■ WHAT YOU ARE ASKED TO DO ■
Begin at the line containing "Definition quiet (t" in the data below and go on through the line containing "lru demo_ab [3%positive; 2%positive] ∧", repeating each line exactly; include both ends and no other line.

RECORDS FOR THIS EXERCISE Start Marker

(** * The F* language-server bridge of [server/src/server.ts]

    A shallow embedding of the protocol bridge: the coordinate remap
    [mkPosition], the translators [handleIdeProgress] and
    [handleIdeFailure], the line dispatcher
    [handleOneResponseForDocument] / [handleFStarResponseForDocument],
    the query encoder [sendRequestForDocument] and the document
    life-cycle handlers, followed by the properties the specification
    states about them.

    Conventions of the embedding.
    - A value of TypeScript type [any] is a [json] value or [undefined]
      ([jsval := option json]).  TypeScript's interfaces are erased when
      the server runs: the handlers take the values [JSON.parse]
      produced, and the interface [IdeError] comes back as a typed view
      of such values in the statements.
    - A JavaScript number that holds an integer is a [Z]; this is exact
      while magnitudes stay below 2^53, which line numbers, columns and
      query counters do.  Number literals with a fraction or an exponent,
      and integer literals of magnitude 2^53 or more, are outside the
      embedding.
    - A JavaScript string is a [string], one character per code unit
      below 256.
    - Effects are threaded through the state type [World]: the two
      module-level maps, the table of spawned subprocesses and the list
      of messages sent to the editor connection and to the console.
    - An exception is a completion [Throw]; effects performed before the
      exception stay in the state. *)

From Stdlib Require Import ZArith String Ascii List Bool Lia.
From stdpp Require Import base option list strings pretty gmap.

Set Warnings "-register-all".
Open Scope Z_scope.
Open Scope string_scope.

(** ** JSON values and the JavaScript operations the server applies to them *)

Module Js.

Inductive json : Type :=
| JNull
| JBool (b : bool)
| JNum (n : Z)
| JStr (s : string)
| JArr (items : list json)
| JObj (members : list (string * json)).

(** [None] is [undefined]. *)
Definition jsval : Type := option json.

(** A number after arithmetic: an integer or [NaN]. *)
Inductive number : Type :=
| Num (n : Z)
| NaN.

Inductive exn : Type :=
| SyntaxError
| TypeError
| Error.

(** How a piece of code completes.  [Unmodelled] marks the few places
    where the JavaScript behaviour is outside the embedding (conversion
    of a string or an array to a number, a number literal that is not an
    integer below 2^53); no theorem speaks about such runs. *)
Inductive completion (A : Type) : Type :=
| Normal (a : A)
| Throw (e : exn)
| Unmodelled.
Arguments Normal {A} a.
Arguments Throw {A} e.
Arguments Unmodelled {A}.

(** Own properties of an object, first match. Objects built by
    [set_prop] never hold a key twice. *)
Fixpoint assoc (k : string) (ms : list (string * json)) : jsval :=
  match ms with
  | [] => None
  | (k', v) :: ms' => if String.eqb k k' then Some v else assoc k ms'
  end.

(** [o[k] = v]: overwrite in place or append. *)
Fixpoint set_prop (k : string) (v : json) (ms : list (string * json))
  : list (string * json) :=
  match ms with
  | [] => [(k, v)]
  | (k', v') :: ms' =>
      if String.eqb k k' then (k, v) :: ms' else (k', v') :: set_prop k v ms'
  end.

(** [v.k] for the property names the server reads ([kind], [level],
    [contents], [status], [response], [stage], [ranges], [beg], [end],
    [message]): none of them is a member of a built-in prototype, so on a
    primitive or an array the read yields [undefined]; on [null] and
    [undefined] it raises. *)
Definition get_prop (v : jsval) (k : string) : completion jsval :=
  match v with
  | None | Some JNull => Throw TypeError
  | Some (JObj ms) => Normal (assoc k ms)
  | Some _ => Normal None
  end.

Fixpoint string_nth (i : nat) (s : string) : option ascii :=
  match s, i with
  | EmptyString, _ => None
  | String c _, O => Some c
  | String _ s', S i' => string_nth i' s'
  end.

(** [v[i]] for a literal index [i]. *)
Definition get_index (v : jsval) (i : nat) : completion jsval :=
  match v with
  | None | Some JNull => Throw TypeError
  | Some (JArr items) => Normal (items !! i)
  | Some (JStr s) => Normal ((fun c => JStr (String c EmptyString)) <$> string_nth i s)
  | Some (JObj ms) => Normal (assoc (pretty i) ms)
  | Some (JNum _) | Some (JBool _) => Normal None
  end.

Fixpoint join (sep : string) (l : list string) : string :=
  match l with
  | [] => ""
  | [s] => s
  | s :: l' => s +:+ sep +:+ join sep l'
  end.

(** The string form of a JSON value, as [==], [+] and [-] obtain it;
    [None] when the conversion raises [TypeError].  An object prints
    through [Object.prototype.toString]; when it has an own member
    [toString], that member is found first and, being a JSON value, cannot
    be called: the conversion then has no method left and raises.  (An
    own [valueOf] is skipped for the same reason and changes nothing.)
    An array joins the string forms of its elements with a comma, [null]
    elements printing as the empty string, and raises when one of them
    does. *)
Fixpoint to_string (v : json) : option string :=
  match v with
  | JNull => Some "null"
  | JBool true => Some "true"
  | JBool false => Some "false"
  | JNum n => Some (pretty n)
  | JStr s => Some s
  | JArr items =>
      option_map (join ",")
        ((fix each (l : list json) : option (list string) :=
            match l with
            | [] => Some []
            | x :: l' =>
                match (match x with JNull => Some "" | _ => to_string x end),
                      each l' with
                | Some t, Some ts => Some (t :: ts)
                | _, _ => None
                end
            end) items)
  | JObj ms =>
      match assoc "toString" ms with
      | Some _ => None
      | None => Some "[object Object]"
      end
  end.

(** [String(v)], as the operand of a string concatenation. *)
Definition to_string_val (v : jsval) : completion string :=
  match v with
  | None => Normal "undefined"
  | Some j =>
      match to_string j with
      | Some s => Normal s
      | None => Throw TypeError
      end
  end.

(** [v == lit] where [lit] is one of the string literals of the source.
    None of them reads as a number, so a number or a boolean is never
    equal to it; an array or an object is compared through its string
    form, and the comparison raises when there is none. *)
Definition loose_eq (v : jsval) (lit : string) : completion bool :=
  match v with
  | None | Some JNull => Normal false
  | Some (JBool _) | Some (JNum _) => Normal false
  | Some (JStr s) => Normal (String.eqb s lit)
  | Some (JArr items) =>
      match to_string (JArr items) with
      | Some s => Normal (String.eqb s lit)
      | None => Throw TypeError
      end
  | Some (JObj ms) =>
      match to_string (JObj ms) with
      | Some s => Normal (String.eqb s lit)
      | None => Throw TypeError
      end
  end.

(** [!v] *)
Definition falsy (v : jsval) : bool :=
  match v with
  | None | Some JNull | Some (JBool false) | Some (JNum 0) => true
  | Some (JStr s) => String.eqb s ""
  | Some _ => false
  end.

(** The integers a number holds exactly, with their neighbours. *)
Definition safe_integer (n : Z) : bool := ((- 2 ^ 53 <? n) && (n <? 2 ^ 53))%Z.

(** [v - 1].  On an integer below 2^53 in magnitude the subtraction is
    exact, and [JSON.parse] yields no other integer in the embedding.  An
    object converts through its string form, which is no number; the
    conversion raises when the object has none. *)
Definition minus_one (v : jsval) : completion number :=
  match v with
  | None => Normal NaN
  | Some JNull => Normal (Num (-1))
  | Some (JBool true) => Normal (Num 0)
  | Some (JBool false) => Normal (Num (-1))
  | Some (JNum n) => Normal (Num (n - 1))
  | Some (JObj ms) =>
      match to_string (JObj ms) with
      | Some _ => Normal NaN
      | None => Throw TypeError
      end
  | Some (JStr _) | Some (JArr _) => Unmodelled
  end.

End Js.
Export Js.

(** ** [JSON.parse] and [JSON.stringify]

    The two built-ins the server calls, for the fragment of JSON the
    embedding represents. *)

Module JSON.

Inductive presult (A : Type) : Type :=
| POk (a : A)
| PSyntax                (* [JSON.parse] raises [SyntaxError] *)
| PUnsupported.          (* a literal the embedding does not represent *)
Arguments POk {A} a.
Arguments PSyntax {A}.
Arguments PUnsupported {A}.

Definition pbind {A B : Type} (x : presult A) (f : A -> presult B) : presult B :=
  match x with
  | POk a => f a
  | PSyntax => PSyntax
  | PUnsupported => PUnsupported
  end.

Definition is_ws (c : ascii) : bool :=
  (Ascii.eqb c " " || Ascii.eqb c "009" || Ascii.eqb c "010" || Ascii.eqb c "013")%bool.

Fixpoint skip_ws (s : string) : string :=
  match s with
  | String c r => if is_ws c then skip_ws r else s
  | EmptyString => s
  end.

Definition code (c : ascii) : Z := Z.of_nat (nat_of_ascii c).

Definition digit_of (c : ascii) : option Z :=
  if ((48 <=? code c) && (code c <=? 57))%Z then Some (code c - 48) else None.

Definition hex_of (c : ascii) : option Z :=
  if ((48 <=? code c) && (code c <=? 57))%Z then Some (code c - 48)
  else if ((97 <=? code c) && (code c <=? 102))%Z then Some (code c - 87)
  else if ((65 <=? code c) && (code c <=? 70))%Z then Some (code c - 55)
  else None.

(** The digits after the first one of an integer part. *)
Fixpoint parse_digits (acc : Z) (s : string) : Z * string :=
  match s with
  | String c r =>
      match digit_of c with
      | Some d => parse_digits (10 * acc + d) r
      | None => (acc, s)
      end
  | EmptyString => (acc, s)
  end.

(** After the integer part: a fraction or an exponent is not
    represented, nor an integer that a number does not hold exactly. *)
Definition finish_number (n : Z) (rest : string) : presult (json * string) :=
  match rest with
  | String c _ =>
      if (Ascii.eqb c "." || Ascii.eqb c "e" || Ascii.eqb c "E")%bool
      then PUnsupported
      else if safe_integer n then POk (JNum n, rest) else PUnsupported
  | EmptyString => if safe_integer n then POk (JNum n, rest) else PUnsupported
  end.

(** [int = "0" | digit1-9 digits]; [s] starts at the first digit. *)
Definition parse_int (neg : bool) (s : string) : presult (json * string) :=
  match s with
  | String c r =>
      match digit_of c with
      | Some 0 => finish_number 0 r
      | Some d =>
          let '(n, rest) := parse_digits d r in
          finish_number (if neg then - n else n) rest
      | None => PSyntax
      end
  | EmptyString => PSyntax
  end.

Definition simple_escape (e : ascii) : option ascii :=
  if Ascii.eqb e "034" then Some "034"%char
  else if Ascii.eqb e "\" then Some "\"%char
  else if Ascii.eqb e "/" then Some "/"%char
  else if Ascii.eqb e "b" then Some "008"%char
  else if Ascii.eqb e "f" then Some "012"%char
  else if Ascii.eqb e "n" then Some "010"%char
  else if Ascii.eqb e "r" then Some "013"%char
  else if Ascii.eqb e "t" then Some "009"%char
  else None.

RECORDS FOR THIS EXERCISE End Marker
RECORDS FOR THIS EXERCISE Start Marker

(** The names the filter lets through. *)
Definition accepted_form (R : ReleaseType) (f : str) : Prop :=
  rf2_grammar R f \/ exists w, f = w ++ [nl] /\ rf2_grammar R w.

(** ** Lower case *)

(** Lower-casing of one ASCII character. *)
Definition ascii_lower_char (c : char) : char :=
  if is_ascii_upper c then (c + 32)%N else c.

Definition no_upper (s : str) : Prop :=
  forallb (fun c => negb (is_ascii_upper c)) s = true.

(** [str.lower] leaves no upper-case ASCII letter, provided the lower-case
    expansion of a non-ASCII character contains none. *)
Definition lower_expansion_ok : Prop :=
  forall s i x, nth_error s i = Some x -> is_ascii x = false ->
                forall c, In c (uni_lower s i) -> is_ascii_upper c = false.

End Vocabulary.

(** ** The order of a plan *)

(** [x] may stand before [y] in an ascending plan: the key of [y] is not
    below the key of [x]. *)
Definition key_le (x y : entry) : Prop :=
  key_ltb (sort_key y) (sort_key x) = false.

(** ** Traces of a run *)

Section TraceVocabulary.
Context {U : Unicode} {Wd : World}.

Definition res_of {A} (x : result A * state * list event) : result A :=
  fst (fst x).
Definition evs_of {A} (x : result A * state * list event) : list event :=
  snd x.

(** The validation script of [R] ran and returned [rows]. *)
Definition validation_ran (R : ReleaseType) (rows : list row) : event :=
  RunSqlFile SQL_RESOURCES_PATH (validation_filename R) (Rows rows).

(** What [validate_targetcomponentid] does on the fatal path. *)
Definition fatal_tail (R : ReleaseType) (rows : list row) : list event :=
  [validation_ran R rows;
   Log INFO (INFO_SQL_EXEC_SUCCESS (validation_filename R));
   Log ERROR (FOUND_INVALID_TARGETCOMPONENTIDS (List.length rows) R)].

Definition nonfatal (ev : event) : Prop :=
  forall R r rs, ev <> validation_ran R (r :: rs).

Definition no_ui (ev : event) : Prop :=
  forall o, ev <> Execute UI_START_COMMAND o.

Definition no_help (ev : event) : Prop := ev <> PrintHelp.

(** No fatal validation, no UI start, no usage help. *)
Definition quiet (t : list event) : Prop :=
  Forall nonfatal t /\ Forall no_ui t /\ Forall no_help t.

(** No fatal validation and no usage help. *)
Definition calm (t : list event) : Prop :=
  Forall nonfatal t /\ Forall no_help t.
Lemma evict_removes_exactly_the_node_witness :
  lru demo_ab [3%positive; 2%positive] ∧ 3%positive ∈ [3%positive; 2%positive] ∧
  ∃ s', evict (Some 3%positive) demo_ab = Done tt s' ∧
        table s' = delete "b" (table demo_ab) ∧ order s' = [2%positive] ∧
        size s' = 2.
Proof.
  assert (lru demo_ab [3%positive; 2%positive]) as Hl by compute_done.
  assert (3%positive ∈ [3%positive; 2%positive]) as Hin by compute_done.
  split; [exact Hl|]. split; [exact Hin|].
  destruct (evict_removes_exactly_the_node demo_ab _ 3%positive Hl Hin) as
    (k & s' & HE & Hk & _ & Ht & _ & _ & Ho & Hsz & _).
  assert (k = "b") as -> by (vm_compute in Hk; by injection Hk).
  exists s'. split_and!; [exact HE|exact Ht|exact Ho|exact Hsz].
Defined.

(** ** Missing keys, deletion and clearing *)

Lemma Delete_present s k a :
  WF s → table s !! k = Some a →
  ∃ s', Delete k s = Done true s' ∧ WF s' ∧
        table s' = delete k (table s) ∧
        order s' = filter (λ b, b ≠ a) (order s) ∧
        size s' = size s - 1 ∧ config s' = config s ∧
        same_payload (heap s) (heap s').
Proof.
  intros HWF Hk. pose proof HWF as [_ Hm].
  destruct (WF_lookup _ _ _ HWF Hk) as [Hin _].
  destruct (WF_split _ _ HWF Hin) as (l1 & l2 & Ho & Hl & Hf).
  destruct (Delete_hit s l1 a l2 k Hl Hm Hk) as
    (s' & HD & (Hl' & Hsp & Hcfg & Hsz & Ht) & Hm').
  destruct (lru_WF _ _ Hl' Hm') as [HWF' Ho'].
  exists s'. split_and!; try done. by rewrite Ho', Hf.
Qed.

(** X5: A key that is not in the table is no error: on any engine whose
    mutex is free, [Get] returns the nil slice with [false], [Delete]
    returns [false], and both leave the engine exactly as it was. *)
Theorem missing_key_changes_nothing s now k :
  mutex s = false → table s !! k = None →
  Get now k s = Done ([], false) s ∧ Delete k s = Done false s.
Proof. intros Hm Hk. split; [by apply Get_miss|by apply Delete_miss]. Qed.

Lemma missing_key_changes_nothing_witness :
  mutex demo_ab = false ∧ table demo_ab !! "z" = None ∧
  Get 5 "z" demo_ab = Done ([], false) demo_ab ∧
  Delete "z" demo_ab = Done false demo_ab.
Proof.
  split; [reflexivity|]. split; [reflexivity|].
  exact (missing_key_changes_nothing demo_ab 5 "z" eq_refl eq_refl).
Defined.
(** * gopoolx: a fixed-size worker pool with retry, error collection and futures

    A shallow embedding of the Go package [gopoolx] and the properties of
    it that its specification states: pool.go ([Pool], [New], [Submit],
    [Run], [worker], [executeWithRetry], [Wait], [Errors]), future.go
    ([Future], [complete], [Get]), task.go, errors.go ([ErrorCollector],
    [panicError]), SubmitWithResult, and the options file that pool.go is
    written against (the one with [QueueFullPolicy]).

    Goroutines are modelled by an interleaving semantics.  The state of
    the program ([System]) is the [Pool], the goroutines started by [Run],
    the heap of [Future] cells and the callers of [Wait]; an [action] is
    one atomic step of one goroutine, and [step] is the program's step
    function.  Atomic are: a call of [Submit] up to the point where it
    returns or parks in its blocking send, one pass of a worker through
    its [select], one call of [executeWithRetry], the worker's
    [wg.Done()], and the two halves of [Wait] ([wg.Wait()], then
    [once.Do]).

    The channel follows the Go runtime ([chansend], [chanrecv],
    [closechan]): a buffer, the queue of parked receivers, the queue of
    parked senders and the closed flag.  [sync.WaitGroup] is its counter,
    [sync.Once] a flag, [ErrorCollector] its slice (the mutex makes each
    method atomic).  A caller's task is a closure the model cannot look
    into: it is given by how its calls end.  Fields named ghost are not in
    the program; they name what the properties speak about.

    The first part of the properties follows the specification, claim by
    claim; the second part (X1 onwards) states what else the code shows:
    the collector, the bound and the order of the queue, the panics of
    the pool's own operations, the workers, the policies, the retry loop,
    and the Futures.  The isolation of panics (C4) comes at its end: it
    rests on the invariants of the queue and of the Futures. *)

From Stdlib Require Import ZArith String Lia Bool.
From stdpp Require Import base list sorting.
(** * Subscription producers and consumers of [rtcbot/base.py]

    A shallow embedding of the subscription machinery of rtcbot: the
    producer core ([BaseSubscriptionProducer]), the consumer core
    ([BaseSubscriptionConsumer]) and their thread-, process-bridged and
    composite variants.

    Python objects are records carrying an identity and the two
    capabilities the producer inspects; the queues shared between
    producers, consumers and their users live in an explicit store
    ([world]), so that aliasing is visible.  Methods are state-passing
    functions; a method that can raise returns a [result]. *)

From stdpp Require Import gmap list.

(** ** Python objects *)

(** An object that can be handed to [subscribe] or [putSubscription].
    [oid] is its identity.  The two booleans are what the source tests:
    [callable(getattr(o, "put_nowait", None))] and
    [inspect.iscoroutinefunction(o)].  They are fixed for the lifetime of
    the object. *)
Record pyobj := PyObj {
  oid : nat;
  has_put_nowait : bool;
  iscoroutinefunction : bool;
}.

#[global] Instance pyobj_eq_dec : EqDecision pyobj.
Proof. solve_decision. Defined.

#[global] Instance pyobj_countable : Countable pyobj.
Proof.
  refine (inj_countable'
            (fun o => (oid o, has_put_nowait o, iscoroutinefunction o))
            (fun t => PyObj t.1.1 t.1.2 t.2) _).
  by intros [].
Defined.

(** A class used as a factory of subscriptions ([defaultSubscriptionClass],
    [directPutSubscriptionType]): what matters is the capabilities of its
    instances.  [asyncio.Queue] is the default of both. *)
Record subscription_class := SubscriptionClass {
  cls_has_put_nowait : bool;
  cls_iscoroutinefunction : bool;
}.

RECORDS FOR THIS EXERCISE End Marker
RECORDS FOR THIS EXERCISE Start Marker

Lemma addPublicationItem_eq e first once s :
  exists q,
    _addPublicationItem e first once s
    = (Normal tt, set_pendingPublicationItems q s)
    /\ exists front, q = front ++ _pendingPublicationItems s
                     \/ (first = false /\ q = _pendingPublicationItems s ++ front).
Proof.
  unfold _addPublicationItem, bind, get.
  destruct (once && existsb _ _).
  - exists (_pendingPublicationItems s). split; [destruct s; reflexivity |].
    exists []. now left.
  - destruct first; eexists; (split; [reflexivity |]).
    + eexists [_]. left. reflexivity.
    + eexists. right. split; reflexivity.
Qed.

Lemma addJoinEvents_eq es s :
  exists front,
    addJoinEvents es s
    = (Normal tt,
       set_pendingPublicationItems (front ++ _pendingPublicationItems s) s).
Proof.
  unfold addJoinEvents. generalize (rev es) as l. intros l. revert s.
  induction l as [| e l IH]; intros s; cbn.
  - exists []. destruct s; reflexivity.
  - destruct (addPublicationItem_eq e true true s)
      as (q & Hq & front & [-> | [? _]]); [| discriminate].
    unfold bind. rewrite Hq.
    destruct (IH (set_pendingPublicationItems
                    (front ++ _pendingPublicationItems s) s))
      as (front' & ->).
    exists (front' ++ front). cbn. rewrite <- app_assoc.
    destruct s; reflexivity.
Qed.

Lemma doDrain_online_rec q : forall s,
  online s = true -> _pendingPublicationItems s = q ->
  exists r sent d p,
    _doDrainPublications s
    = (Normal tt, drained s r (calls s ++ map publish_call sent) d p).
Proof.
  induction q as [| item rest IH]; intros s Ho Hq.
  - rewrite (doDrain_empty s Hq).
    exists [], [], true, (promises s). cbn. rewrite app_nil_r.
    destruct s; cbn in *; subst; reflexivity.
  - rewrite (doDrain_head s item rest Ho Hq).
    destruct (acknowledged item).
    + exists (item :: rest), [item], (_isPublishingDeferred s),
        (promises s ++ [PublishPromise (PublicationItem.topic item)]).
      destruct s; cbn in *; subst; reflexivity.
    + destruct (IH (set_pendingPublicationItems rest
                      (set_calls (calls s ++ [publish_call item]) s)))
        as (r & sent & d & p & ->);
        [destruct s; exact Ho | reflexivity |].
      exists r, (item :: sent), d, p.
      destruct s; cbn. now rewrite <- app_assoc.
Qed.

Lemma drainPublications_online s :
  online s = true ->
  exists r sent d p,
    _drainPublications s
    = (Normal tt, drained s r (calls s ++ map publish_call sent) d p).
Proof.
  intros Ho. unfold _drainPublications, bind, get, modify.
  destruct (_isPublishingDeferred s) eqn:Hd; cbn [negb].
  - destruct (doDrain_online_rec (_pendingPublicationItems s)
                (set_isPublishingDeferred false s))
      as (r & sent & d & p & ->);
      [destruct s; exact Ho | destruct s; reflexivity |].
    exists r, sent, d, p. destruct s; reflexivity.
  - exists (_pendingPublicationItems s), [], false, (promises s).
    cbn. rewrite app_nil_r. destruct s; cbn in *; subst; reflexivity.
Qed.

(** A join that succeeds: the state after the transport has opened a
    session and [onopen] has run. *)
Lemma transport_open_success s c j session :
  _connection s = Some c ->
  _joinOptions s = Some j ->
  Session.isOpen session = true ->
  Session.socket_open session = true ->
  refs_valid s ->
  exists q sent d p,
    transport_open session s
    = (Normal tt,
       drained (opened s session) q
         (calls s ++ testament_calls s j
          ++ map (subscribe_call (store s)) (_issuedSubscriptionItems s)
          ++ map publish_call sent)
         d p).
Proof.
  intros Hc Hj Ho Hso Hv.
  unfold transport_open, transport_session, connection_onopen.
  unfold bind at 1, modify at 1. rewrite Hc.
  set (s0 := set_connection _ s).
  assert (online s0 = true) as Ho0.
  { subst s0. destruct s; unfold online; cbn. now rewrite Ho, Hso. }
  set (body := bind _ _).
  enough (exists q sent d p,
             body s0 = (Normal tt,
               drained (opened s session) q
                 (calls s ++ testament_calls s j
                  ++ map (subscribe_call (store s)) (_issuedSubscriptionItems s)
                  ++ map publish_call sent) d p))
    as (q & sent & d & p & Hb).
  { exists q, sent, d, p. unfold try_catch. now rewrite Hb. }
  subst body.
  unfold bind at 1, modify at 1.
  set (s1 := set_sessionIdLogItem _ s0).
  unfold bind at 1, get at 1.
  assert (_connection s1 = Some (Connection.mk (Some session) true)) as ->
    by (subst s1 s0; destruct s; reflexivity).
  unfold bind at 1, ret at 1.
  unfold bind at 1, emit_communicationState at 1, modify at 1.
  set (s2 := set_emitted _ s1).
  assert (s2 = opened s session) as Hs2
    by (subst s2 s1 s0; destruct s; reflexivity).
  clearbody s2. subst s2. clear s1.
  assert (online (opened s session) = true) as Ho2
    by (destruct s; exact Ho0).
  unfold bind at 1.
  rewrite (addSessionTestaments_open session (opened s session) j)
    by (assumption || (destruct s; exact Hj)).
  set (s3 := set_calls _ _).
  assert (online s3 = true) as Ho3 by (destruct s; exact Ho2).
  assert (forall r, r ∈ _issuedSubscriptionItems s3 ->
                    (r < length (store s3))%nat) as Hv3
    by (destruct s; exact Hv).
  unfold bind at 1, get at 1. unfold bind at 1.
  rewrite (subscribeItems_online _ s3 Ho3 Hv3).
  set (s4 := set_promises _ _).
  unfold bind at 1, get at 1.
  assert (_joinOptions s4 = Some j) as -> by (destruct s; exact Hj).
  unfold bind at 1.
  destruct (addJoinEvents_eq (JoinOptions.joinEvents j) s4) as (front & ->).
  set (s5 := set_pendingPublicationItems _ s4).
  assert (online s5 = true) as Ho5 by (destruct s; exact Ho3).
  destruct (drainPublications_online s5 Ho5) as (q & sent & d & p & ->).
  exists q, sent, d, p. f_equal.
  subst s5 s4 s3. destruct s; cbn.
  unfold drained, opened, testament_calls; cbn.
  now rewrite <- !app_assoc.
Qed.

RECORDS FOR THIS EXERCISE End Marker

■ SOLUTION TO THIS TASK ■
Definition quiet (t : list event) : Prop :=
  Forall nonfatal t /\ Forall no_ui t /\ Forall no_help t.

(** No fatal validation and no usage help. *)
Definition calm (t : list event) : Prop :=
  Forall nonfatal t /\ Forall no_help t.
Lemma evict_removes_exactly_the_node_witness :
  lru demo_ab [3%positive; 2%positive] ∧ 3%positive ∈ [3%positive; 2%positive] ∧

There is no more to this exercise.